» **PROBLEM REQUIREMENTS**: Make a verbatim copy of all the records.

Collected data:
----------------
(* ===== verification/WriterFile.v ===== *)
(** The writer's operations (libs/freestanding/aegir-bfs, src/writer.cc): files
    and directories made, written, cut, renamed and removed, and attributes
    written and removed, each one transaction. *)
From stdpp Require Import base numbers list list_numbers.
From Stdlib Require Import ZArith Lia Sorting.Sorted.
From S2P Require Import Prelude.
From S2P Require Import Layout.
From S2P Require Import Device.
From S2P Require Import Volume.
From S2P Require Import BlockStore.
From S2P Require Import Samples.
From S2P Require Import Journal.
From S2P Require Import Transaction.
From S2P Require Import Recovery.
From S2P Require Import Allocator.
From S2P Require Import BPlusTree.
From S2P Require Import Attribute.
From S2P Require Import Stream.
From S2P Require Import Directory.
From S2P Require Import WriterNode.
From S2P Require Import WriterStream.
From S2P Require Import WriterTrim.
From S2P Require Import WriterTree.
From S2P Require Import WriterIndex.

(** ["BEOS:APP_SIG"] *)
Definition kAppSigIndex : bytes := [66; 69; 79; 83; 58; 65; 80; 80; 95; 83; 73; 71].
Definition is_app_sig (name : bytes) : bool := name_equals name kAppSigIndex.
Definition kMaxIndexKey : Z := 255.

Section operations.
Context {D : Type} `{SectorDevice D} (fuel : nat).
Implicit Types w : Writer D.

(** * A transaction around each operation *)

(** [Writer::open], for a volume opened with [open]. *)
Definition writer_open w : bool * Writer D :=
  let v := vol (w_fs w) in
  if negb (valid_ v) || negb (write_ v) then (false, w)
  else
    let '(ok, a) := allocator_open (w_al w) v in
    let w := with_al w a in
    if negb ok then (false, w)
    else
      let '(ok, fs) := journal_open (w_fs w) in
      if negb ok then (false, with_fs w fs)
      else let '(ok, fs) := replay fs in (ok, with_fs w fs).

Definition give_back w : Writer D := with_al (with_fs w (abort (w_fs w))) (drop_discards (w_al w)).

Definition finish {A} (res : option A * Writer D) : option A * Writer D :=
  let '(r, w) := res in
  match r with
  | None => (None, give_back w)
  | Some a =>
    let '(ok, fs) := commit (w_fs w) in
    let w := with_fs w fs in
    if negb ok then (None, give_back w)
    else let '(al, fs) := flush_discards (w_al w) (w_fs w) in (Some a, with_al (with_fs w fs) al)
  end.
----------------
» **RESPONSE TO THE TASK**:
(* ===== verification/WriterFile.v ===== *)
(** The writer's operations (libs/freestanding/aegir-bfs, src/writer.cc): files
    and directories made, written, cut, renamed and removed, and attributes
    written and removed, each one transaction. *)
From stdpp Require Import base numbers list list_numbers.
From Stdlib Require Import ZArith Lia Sorting.Sorted.
From S2P Require Import Prelude.
From S2P Require Import Layout.
From S2P Require Import Device.
From S2P Require Import Volume.
From S2P Require Import BlockStore.
From S2P Require Import Samples.
From S2P Require Import Journal.
From S2P Require Import Transaction.
From S2P Require Import Recovery.
From S2P Require Import Allocator.
From S2P Require Import BPlusTree.
From S2P Require Import Attribute.
From S2P Require Import Stream.
From S2P Require Import Directory.
From S2P Require Import WriterNode.
From S2P Require Import WriterStream.
From S2P Require Import WriterTrim.
From S2P Require Import WriterTree.
From S2P Require Import WriterIndex.

(** ["BEOS:APP_SIG"] *)
Definition kAppSigIndex : bytes := [66; 69; 79; 83; 58; 65; 80; 80; 95; 83; 73; 71].
Definition is_app_sig (name : bytes) : bool := name_equals name kAppSigIndex.
Definition kMaxIndexKey : Z := 255.

Section operations.
Context {D : Type} `{SectorDevice D} (fuel : nat).
Implicit Types w : Writer D.

(** * A transaction around each operation *)

(** [Writer::open], for a volume opened with [open]. *)
Definition writer_open w : bool * Writer D :=
  let v := vol (w_fs w) in
  if negb (valid_ v) || negb (write_ v) then (false, w)
  else
    let '(ok, a) := allocator_open (w_al w) v in
    let w := with_al w a in
    if negb ok then (false, w)
    else
      let '(ok, fs) := journal_open (w_fs w) in
      if negb ok then (false, with_fs w fs)
      else let '(ok, fs) := replay fs in (ok, with_fs w fs).

Definition give_back w : Writer D := with_al (with_fs w (abort (w_fs w))) (drop_discards (w_al w)).

Definition finish {A} (res : option A * Writer D) : option A * Writer D :=
  let '(r, w) := res in
  match r with
  | None => (None, give_back w)
  | Some a =>
    let '(ok, fs) := commit (w_fs w) in
    let w := with_fs w fs in
    if negb ok then (None, give_back w)
    else let '(al, fs) := flush_discards (w_al w) (w_fs w) in (Some a, with_al (with_fs w fs) al)
  end.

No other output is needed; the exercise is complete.